* **Given records**
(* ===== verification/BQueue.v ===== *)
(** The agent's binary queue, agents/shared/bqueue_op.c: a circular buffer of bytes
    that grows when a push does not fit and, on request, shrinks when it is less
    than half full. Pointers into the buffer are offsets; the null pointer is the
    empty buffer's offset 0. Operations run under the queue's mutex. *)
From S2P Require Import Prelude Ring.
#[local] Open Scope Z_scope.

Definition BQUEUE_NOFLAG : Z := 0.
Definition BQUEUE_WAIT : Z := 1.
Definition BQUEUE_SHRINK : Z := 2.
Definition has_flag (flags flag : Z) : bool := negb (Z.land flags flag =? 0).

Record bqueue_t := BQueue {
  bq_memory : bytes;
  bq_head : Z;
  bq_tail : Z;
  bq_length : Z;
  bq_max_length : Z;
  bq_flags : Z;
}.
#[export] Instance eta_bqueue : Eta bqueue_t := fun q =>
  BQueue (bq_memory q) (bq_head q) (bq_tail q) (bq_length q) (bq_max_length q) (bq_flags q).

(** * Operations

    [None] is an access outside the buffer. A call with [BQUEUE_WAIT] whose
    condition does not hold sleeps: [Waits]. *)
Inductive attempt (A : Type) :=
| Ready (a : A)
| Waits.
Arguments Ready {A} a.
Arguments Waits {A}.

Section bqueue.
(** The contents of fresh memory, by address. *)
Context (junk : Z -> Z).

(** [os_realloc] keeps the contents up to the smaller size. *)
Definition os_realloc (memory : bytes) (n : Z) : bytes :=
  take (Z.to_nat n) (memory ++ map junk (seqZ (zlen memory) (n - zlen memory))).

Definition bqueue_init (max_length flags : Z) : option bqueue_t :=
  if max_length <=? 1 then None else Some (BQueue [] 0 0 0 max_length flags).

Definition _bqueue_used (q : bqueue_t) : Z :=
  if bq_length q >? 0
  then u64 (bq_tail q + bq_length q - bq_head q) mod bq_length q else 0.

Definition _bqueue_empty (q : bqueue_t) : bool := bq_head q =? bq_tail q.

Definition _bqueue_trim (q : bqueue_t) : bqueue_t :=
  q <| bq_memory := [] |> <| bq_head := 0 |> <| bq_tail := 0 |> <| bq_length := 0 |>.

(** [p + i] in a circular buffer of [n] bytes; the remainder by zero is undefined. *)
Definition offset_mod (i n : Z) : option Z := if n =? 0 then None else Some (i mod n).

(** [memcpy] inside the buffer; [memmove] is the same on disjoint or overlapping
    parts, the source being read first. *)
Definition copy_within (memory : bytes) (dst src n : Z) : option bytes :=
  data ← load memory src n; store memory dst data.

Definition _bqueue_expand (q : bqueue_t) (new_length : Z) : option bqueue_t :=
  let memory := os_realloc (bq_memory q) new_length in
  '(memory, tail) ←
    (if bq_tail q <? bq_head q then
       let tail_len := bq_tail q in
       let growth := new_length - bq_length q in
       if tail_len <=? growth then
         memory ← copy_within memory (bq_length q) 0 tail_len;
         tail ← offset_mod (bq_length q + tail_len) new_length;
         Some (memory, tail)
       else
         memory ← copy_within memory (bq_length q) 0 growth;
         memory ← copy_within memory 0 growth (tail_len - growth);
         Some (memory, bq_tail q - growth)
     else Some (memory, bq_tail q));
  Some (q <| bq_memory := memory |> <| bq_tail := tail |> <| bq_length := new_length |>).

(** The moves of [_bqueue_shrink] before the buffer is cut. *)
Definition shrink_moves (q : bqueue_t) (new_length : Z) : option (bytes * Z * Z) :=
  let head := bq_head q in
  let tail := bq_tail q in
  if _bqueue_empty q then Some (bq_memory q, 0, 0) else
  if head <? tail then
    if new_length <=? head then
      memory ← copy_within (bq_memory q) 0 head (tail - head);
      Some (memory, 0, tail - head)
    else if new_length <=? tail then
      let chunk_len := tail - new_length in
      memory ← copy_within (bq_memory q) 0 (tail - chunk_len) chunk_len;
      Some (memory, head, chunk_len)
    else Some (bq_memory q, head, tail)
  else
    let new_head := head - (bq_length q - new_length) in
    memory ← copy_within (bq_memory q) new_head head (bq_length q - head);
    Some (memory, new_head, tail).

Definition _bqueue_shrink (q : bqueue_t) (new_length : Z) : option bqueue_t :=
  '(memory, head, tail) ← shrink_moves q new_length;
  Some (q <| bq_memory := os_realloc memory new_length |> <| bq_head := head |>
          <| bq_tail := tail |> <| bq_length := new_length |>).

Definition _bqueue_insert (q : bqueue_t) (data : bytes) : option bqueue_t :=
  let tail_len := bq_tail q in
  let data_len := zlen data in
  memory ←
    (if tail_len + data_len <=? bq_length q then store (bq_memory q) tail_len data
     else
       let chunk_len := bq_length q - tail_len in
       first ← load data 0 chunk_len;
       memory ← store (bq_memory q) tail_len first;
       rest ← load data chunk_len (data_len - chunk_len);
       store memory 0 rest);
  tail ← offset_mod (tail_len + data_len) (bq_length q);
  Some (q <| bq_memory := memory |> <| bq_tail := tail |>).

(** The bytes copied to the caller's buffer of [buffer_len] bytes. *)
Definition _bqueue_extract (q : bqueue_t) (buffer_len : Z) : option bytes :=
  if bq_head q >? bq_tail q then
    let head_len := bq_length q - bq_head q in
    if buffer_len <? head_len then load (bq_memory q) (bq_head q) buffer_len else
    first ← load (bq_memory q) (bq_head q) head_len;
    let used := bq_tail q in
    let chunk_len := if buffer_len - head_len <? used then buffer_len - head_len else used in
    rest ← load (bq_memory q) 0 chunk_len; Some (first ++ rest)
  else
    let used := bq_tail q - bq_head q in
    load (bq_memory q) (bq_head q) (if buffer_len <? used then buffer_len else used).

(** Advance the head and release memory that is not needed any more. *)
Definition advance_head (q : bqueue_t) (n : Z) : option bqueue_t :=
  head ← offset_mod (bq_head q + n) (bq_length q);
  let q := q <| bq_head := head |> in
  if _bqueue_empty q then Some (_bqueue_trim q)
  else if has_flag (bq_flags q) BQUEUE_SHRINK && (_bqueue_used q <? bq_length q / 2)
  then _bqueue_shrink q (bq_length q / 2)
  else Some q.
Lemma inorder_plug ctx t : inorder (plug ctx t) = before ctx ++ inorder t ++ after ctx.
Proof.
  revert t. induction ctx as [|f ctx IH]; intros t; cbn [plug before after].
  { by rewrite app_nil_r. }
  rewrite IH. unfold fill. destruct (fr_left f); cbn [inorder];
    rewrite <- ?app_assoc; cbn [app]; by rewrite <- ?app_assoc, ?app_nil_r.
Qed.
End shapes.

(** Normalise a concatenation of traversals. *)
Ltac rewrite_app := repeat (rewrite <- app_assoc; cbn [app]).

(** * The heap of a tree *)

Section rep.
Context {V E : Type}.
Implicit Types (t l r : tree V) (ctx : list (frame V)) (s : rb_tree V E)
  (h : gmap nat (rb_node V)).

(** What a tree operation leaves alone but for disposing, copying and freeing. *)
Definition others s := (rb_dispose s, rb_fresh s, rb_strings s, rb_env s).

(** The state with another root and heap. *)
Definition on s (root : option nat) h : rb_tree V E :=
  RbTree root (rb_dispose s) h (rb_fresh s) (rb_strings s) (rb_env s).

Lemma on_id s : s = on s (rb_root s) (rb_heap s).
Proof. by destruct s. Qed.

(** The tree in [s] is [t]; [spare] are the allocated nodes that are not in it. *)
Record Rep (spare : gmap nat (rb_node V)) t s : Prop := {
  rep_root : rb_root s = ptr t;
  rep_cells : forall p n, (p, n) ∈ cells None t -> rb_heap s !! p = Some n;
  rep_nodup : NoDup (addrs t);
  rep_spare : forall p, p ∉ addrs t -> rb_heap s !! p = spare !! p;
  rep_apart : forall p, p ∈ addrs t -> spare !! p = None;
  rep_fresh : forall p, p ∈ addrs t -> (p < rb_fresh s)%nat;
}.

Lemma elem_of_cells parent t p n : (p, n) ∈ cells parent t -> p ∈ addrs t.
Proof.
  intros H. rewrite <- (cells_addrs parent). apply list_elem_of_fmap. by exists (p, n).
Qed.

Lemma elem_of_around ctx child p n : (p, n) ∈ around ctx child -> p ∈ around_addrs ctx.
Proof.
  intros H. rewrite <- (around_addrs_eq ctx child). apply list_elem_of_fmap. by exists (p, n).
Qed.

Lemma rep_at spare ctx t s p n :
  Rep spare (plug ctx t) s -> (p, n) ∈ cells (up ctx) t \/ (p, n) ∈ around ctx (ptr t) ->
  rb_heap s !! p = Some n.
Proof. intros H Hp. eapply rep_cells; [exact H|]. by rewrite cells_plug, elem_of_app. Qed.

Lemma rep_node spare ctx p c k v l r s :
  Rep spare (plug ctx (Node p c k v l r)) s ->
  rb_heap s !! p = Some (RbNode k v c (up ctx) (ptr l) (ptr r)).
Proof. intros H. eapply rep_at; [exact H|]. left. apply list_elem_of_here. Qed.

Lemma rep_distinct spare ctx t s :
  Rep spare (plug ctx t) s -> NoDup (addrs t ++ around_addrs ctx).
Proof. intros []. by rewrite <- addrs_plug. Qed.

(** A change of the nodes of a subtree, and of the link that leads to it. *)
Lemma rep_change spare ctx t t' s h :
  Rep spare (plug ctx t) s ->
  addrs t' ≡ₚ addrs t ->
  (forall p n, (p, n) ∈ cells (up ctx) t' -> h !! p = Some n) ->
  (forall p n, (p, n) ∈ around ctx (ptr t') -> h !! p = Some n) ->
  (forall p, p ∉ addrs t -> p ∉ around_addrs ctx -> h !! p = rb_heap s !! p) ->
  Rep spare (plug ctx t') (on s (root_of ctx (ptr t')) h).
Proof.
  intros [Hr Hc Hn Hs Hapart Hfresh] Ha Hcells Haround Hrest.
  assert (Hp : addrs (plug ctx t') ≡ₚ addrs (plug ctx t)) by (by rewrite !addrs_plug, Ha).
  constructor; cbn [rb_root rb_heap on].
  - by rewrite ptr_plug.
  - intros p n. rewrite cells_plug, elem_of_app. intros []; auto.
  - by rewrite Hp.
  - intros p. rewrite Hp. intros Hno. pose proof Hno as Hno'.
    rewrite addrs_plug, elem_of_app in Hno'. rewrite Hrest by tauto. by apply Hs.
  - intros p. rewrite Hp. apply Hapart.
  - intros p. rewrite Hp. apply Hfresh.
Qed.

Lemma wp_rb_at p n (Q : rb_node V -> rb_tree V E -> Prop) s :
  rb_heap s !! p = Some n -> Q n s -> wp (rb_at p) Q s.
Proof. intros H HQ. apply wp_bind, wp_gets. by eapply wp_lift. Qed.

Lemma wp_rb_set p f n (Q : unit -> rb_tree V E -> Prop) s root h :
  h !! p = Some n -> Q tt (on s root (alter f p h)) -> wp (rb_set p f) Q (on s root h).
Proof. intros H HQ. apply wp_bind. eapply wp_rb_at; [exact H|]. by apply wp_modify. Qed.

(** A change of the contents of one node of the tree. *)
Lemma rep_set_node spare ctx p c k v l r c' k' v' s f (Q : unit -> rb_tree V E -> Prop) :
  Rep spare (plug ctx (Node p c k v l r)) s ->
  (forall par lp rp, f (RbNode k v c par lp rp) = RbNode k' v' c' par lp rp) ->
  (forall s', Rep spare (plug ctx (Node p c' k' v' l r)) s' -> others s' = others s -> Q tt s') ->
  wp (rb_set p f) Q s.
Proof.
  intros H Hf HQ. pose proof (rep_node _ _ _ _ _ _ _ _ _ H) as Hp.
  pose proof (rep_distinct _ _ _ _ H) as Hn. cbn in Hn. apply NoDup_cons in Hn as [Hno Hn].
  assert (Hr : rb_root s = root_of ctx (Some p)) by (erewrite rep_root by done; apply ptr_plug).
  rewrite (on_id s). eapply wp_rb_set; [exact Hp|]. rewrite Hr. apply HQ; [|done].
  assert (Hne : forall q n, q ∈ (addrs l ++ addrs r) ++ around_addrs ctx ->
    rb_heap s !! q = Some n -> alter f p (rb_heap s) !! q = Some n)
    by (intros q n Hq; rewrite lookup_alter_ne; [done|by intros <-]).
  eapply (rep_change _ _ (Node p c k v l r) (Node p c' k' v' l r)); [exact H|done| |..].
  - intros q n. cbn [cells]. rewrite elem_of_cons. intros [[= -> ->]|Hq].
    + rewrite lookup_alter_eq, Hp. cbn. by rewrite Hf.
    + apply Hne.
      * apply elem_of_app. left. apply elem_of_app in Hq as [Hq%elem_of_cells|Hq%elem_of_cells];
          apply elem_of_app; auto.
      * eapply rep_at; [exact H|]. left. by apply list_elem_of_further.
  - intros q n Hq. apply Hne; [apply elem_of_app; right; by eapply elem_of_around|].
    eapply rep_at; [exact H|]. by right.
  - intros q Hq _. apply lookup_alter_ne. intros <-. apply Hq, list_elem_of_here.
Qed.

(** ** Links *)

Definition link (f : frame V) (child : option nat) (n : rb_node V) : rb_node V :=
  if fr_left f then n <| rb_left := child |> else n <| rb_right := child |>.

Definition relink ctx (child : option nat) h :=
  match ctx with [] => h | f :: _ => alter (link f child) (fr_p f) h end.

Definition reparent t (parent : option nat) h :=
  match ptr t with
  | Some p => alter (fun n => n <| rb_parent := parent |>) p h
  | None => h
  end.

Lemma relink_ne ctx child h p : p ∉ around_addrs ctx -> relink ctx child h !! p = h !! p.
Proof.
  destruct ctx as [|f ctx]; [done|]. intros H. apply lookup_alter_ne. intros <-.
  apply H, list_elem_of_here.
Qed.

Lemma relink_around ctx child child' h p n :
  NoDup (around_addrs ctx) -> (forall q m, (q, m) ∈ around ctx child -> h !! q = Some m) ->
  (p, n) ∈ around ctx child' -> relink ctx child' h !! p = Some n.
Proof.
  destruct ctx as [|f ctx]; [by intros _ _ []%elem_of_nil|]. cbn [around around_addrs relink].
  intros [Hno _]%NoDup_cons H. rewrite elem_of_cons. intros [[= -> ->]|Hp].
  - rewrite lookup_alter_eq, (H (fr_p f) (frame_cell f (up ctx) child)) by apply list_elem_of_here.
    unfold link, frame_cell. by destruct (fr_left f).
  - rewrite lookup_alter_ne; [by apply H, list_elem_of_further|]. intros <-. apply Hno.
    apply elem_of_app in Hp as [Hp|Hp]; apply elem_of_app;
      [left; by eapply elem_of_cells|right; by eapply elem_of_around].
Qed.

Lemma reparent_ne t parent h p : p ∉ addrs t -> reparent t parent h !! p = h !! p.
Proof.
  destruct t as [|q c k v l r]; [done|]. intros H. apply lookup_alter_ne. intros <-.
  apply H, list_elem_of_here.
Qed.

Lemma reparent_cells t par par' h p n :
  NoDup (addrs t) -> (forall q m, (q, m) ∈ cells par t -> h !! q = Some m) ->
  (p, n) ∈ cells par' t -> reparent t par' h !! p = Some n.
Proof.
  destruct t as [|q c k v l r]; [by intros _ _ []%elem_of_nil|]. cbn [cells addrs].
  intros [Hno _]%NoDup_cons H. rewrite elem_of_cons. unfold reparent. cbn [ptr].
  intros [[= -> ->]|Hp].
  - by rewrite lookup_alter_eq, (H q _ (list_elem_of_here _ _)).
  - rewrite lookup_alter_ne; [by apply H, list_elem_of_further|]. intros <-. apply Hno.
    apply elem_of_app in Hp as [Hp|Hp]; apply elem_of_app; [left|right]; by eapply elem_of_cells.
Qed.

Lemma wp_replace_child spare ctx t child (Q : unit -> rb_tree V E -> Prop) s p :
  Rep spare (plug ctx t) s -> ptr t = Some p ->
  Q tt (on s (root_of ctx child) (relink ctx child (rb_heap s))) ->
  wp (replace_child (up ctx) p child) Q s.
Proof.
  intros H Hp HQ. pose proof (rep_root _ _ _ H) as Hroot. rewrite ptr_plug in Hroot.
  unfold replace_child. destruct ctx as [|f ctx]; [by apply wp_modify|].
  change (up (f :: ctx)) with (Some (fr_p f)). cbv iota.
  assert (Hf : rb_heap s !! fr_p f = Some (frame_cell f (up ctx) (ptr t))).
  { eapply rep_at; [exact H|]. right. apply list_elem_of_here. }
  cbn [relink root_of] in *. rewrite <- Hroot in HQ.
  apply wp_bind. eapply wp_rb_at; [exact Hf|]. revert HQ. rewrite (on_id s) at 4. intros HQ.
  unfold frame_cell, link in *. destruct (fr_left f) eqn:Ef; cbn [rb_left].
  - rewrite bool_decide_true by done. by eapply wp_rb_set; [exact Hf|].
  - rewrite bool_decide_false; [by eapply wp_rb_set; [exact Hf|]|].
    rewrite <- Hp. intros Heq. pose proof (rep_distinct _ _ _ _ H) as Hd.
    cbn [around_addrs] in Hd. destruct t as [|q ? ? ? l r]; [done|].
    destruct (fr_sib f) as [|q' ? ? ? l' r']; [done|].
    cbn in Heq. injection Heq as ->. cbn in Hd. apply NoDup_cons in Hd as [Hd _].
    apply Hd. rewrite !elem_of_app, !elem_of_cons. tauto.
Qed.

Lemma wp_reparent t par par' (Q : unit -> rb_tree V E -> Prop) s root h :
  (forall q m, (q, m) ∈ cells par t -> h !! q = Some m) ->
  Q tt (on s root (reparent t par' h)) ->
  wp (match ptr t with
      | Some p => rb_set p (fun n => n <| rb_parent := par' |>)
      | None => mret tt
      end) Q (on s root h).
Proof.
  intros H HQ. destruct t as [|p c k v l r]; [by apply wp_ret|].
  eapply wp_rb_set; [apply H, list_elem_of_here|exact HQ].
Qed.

* **Activity**
Take from the material above the lines running from the one with "rb_heap s !! q" through the one with "- intros q Hq", and repeat them exactly, with nothing else.

* **Output of the task**
    rb_heap s !! q = Some n -> alter f p (rb_heap s) !! q = Some n)
    by (intros q n Hq; rewrite lookup_alter_ne; [done|by intros <-]).
  eapply (rep_change _ _ (Node p c k v l r) (Node p c' k' v' l r)); [exact H|done| |..].
  - intros q n. cbn [cells]. rewrite elem_of_cons. intros [[= -> ->]|Hq].
    + rewrite lookup_alter_eq, Hp. cbn. by rewrite Hf.
    + apply Hne.
      * apply elem_of_app. left. apply elem_of_app in Hq as [Hq%elem_of_cells|Hq%elem_of_cells];
          apply elem_of_app; auto.
      * eapply rep_at; [exact H|]. left. by apply list_elem_of_further.
  - intros q n Hq. apply Hne; [apply elem_of_app; right; by eapply elem_of_around|].
    eapply rep_at; [exact H|]. by right.
  - intros q Hq _. apply lookup_alter_ne. intros <-. apply Hq, list_elem_of_here.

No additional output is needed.